Return, in their exact form, the lines that lie between the start of the data below and the line containing "L (sibling_node n h).1 (sibling_node n h).2 ->", with both ends included.
Content starts
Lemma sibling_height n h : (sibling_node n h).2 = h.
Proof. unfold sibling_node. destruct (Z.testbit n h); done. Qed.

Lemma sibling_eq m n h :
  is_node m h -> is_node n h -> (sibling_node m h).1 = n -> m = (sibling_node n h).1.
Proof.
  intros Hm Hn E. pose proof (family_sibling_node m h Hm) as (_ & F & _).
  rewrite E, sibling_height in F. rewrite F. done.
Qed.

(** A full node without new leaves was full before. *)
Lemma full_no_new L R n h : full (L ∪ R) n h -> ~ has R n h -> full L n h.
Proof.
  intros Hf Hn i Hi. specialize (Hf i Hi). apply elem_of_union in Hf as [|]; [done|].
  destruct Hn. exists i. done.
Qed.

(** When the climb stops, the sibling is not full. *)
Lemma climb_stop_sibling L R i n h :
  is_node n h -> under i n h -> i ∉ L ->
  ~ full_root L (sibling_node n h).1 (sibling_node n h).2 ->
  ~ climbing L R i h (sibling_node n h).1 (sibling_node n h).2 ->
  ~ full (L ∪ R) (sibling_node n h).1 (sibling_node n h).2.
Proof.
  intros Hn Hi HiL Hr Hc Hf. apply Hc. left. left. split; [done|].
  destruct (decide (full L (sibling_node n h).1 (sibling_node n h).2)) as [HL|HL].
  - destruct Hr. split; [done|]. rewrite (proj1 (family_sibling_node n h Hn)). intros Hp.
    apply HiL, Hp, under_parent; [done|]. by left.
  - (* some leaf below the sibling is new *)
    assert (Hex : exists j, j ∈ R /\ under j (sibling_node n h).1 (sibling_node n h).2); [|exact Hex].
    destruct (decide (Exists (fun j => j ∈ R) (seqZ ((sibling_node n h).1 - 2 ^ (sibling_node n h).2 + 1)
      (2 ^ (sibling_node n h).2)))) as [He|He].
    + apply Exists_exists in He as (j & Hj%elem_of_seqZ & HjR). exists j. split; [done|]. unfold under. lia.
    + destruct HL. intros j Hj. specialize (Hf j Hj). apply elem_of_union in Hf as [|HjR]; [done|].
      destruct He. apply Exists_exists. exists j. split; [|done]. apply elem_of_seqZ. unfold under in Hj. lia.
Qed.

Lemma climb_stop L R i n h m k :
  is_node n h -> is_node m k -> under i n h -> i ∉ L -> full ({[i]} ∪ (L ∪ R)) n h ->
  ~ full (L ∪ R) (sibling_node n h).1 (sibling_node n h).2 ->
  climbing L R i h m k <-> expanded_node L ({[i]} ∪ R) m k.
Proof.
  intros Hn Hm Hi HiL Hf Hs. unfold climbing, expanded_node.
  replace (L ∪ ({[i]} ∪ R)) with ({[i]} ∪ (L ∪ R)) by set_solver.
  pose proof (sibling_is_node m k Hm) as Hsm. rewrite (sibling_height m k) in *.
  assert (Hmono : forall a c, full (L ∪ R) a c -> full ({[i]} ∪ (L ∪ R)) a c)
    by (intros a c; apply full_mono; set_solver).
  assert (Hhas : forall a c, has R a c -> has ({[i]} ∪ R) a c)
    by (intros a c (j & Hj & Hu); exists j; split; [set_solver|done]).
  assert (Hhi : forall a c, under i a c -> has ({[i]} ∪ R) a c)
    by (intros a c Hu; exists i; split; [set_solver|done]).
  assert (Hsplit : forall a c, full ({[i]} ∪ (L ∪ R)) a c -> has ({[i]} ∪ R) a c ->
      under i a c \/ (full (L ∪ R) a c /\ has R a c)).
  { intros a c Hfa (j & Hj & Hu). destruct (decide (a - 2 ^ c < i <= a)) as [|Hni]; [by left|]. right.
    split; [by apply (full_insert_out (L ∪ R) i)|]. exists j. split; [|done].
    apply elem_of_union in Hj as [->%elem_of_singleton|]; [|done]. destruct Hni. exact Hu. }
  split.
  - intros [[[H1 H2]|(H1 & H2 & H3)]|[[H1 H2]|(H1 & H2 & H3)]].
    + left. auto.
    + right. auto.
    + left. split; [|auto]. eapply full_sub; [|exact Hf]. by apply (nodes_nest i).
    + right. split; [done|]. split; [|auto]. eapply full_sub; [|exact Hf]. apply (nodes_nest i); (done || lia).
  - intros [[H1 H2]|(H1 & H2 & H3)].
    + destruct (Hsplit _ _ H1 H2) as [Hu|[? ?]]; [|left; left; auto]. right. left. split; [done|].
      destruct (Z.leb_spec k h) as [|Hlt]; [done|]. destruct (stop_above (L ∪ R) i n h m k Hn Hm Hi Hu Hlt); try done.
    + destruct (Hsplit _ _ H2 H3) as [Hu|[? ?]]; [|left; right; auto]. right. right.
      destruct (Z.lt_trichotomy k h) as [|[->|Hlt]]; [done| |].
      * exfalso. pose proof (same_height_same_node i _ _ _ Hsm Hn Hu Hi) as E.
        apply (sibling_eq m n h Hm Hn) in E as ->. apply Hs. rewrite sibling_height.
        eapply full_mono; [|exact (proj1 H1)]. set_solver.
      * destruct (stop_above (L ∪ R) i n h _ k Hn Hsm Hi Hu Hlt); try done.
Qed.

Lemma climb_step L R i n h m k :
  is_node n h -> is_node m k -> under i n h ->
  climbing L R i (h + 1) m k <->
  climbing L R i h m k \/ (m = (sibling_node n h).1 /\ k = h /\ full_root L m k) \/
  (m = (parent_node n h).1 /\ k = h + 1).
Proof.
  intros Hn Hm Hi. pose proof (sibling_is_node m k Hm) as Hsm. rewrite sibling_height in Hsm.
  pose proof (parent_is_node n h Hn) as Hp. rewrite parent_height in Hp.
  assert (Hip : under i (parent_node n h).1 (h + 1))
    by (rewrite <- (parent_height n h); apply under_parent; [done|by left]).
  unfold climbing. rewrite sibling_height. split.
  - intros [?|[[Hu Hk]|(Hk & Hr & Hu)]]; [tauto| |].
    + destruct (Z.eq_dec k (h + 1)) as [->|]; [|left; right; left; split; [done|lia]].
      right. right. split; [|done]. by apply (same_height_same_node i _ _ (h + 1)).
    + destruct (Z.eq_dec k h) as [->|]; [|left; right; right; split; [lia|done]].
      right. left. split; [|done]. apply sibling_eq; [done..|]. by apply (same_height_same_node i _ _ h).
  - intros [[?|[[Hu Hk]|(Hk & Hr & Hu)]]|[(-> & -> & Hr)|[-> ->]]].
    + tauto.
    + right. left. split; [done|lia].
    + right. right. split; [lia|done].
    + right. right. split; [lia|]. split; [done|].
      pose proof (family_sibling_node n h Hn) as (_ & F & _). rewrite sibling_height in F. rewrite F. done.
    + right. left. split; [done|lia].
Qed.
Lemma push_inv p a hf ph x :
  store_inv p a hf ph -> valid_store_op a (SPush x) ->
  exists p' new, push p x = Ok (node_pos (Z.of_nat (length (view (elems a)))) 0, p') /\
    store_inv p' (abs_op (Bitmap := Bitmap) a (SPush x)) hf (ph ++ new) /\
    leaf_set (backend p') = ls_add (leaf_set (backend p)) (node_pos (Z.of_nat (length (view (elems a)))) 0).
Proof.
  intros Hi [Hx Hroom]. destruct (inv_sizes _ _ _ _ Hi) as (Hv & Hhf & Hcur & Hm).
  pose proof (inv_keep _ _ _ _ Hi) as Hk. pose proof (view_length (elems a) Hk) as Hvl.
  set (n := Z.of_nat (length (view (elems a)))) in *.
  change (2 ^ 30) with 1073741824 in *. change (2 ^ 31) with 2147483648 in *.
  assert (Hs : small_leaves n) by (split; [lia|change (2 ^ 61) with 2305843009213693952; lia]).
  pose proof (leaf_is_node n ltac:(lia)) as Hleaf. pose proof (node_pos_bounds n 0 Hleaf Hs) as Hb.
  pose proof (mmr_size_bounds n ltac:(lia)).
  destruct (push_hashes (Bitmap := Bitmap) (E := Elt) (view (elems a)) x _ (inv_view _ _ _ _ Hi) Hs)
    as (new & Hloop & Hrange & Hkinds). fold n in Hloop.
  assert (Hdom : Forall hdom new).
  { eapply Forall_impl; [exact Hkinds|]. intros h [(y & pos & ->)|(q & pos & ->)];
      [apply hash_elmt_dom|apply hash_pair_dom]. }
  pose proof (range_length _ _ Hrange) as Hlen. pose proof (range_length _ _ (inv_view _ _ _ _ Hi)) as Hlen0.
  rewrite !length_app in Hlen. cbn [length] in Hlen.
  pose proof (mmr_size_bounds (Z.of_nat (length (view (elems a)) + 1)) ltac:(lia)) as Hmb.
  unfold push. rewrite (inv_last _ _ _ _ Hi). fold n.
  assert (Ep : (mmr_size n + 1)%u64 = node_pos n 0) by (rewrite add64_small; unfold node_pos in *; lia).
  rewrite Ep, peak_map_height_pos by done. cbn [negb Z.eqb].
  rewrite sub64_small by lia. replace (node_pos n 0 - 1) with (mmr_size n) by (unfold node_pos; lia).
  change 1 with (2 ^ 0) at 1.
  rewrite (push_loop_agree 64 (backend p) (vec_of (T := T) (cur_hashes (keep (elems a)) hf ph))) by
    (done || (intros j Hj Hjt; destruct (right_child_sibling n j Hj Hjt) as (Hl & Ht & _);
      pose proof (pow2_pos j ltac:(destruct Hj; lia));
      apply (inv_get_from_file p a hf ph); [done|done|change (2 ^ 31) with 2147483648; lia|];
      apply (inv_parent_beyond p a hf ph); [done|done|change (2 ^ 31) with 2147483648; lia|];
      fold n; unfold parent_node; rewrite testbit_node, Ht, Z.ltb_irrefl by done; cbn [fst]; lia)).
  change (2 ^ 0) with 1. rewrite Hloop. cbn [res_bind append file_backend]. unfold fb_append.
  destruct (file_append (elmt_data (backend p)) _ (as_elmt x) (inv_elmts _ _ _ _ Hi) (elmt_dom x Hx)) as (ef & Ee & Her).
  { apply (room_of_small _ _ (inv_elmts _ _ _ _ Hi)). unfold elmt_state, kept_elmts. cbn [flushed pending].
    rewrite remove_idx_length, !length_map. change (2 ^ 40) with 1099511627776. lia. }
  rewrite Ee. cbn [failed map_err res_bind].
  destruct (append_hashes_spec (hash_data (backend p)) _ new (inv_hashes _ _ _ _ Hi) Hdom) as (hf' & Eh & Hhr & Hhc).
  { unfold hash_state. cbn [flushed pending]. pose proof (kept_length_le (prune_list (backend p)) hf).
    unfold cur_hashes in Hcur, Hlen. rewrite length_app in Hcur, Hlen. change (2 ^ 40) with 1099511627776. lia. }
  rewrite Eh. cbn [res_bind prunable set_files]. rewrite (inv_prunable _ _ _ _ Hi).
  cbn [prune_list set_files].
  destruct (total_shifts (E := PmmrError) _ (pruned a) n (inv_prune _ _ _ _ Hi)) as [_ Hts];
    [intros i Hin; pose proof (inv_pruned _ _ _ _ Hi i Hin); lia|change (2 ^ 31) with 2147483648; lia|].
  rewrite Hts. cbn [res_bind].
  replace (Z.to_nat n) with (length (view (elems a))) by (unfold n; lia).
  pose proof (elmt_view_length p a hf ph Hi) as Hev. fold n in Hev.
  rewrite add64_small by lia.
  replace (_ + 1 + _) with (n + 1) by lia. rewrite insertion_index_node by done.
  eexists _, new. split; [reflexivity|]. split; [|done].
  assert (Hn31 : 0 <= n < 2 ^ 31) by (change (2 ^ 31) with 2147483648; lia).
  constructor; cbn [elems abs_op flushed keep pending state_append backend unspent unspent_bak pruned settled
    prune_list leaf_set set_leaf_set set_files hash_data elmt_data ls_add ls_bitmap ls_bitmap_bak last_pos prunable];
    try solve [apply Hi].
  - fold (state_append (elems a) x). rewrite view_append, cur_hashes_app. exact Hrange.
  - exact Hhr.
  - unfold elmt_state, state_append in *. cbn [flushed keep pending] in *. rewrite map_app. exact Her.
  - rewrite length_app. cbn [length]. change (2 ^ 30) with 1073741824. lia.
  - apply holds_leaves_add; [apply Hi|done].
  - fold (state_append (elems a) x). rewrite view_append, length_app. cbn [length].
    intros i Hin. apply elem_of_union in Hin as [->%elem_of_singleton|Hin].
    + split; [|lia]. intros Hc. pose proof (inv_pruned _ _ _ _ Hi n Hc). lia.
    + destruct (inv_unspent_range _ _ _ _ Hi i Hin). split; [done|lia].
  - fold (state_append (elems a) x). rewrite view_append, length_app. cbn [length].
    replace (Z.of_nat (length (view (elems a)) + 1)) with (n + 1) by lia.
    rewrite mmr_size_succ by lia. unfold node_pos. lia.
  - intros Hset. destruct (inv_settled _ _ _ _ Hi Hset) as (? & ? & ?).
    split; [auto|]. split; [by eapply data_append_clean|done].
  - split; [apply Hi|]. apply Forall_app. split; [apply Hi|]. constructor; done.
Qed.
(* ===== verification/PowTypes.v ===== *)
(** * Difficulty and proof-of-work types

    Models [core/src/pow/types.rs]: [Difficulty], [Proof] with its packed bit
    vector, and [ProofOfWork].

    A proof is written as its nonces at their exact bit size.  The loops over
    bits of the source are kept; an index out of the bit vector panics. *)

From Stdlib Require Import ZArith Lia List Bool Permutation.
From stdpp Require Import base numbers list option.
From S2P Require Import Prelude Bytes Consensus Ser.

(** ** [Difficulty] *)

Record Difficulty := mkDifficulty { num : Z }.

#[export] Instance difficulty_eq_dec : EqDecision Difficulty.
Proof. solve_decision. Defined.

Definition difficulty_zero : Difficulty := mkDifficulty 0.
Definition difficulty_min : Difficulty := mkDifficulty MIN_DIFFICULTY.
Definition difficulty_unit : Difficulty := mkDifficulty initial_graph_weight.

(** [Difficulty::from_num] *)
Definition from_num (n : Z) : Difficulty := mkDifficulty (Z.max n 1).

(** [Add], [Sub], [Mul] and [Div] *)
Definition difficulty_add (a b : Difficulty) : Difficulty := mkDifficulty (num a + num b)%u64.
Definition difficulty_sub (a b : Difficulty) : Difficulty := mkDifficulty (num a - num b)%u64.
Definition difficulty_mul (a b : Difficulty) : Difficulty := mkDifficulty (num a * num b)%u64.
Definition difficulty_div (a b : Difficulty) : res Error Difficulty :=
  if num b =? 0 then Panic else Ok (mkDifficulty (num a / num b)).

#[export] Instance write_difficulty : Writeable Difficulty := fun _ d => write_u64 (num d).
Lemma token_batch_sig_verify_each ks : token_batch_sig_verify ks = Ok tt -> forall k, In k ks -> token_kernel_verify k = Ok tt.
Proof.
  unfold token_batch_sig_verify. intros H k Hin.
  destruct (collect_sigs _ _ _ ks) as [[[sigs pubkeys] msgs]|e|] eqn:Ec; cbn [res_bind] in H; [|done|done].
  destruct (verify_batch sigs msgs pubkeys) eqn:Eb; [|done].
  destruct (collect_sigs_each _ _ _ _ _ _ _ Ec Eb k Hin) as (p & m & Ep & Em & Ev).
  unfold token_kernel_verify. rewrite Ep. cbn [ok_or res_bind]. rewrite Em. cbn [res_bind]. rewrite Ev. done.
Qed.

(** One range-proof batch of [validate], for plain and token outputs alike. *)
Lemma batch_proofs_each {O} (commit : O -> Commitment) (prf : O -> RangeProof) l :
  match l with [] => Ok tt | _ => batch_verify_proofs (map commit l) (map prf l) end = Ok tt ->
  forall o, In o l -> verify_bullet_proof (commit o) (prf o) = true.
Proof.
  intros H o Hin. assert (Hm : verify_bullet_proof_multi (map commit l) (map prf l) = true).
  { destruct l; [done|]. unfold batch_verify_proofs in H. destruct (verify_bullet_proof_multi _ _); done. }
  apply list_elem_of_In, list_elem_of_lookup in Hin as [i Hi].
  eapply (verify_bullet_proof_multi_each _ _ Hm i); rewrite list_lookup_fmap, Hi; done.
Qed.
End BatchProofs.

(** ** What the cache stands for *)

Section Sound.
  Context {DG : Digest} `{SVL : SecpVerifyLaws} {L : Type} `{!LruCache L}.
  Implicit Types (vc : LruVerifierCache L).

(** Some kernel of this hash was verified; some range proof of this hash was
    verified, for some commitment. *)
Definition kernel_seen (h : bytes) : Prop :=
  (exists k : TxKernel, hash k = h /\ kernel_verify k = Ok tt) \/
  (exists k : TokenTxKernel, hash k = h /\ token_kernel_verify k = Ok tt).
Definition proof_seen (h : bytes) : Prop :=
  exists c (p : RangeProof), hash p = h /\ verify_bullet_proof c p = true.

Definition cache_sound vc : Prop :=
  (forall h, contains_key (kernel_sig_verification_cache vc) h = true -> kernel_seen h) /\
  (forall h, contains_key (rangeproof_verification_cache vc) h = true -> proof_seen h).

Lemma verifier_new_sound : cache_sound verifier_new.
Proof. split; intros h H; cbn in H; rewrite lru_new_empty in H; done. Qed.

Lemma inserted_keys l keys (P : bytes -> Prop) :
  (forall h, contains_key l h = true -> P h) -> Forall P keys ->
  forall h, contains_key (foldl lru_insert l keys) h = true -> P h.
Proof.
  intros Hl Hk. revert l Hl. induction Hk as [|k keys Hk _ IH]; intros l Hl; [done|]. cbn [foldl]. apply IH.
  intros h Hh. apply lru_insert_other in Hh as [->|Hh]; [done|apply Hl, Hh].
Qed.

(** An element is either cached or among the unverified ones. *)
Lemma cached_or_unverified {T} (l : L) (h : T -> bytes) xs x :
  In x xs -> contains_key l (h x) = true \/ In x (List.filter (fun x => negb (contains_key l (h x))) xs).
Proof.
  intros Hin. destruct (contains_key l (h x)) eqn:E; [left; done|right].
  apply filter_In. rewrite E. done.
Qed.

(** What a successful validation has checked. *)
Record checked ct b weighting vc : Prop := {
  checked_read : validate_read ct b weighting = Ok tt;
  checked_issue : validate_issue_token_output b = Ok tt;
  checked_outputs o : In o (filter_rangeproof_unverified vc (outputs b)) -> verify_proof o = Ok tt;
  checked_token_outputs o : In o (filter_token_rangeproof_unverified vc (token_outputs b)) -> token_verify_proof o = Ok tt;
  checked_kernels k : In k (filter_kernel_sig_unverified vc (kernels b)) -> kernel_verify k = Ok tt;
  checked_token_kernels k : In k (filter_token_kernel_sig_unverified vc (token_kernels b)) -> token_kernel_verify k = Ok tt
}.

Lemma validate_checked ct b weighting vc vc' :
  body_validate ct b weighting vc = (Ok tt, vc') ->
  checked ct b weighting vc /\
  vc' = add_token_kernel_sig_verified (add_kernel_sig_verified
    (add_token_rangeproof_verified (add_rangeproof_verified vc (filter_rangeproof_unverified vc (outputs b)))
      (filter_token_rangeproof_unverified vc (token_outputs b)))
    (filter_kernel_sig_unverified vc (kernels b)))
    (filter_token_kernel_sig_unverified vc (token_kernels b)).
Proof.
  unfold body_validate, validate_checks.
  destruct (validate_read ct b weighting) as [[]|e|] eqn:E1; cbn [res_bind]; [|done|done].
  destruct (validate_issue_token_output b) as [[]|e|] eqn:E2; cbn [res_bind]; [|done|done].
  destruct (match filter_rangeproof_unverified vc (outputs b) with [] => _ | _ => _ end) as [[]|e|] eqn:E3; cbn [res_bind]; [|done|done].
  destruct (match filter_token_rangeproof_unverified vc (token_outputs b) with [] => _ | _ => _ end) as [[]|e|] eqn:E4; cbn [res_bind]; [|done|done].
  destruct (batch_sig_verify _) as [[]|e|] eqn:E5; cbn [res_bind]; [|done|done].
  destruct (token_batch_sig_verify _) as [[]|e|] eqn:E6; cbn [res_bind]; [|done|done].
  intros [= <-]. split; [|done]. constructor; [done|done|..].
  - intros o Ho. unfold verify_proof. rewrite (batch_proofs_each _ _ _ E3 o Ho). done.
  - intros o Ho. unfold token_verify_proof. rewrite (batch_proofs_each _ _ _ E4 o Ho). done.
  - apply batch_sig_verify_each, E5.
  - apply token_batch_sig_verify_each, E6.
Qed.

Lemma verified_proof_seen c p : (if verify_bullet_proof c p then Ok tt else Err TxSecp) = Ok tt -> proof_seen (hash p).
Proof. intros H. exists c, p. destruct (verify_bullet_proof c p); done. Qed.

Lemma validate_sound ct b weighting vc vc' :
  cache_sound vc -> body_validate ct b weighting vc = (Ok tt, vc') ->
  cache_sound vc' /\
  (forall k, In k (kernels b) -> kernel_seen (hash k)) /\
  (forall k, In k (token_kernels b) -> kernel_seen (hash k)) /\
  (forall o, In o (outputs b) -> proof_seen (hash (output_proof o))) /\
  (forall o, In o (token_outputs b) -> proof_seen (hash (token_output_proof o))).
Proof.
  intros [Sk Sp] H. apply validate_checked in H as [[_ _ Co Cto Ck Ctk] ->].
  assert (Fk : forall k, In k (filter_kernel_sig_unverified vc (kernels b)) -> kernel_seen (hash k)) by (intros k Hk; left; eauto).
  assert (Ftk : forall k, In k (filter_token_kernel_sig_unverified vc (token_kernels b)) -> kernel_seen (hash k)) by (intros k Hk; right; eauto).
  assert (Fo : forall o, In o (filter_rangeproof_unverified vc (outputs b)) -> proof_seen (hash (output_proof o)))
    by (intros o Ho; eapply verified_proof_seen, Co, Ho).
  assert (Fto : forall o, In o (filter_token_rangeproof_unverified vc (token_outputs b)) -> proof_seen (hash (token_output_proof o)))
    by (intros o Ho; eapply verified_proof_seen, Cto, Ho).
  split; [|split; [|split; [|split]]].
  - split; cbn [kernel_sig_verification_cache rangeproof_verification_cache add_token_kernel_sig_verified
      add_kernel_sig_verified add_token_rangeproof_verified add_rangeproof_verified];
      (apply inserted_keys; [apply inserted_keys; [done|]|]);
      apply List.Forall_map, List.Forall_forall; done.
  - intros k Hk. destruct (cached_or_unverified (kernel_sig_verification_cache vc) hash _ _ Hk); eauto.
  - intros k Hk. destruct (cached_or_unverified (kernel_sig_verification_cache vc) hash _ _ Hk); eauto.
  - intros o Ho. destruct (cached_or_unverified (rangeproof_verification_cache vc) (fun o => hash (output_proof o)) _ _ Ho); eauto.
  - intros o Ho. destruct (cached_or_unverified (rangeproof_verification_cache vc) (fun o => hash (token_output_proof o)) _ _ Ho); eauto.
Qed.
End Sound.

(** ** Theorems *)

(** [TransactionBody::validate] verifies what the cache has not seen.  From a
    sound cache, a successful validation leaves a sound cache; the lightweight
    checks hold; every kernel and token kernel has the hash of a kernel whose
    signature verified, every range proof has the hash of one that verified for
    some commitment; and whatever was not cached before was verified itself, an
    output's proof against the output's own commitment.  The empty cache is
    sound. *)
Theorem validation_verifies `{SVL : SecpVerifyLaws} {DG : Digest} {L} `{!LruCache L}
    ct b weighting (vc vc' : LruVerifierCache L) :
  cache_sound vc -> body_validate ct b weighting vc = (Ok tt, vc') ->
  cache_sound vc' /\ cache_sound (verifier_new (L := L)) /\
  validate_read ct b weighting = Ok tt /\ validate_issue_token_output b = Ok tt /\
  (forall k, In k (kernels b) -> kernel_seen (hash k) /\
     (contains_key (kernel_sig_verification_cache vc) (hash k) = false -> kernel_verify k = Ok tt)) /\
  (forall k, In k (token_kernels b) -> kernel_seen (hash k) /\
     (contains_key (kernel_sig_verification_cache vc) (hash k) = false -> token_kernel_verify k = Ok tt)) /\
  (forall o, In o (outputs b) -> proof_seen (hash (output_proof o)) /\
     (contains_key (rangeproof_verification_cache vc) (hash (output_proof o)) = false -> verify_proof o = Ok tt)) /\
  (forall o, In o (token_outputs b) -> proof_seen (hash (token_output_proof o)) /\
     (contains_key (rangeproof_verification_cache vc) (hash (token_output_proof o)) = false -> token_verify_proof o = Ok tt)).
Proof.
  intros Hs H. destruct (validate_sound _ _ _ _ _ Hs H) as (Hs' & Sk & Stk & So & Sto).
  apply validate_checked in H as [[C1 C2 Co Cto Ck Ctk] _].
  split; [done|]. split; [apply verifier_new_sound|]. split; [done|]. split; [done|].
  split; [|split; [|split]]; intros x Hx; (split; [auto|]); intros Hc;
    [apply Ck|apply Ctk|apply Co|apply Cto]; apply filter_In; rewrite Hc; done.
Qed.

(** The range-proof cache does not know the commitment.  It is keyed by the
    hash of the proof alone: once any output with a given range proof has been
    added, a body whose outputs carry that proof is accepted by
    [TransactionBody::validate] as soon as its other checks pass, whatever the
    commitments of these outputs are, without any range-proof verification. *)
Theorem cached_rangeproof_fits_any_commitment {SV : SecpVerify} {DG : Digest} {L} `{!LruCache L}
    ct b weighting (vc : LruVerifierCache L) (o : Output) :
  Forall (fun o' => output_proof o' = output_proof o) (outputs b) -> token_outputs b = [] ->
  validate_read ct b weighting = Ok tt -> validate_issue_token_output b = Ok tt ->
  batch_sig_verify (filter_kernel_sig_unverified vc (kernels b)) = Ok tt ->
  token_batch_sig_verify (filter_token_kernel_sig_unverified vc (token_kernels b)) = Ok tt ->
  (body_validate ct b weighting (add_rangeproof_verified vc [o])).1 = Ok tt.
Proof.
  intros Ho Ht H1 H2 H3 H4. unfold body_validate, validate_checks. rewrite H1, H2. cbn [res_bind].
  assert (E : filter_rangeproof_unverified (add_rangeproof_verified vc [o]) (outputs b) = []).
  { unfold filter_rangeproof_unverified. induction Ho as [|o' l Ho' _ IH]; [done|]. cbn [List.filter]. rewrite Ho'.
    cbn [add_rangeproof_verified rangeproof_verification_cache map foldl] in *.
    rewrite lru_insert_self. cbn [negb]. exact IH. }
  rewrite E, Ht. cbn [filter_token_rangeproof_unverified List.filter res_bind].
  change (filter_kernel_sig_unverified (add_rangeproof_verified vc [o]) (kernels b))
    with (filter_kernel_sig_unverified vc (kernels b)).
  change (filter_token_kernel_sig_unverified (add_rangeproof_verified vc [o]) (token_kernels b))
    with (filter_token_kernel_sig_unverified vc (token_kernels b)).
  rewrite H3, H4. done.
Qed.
Content ends
### Solution below
Lemma sibling_height n h : (sibling_node n h).2 = h.
Proof. unfold sibling_node. destruct (Z.testbit n h); done. Qed.

Lemma sibling_eq m n h :
  is_node m h -> is_node n h -> (sibling_node m h).1 = n -> m = (sibling_node n h).1.
Proof.
  intros Hm Hn E. pose proof (family_sibling_node m h Hm) as (_ & F & _).
  rewrite E, sibling_height in F. rewrite F. done.
Qed.

(** A full node without new leaves was full before. *)
Lemma full_no_new L R n h : full (L ∪ R) n h -> ~ has R n h -> full L n h.
Proof.
  intros Hf Hn i Hi. specialize (Hf i Hi). apply elem_of_union in Hf as [|]; [done|].
  destruct Hn. exists i. done.
Qed.

(** When the climb stops, the sibling is not full. *)
Lemma climb_stop_sibling L R i n h :
  is_node n h -> under i n h -> i ∉ L ->
  ~ full_root L (sibling_node n h).1 (sibling_node n h).2 ->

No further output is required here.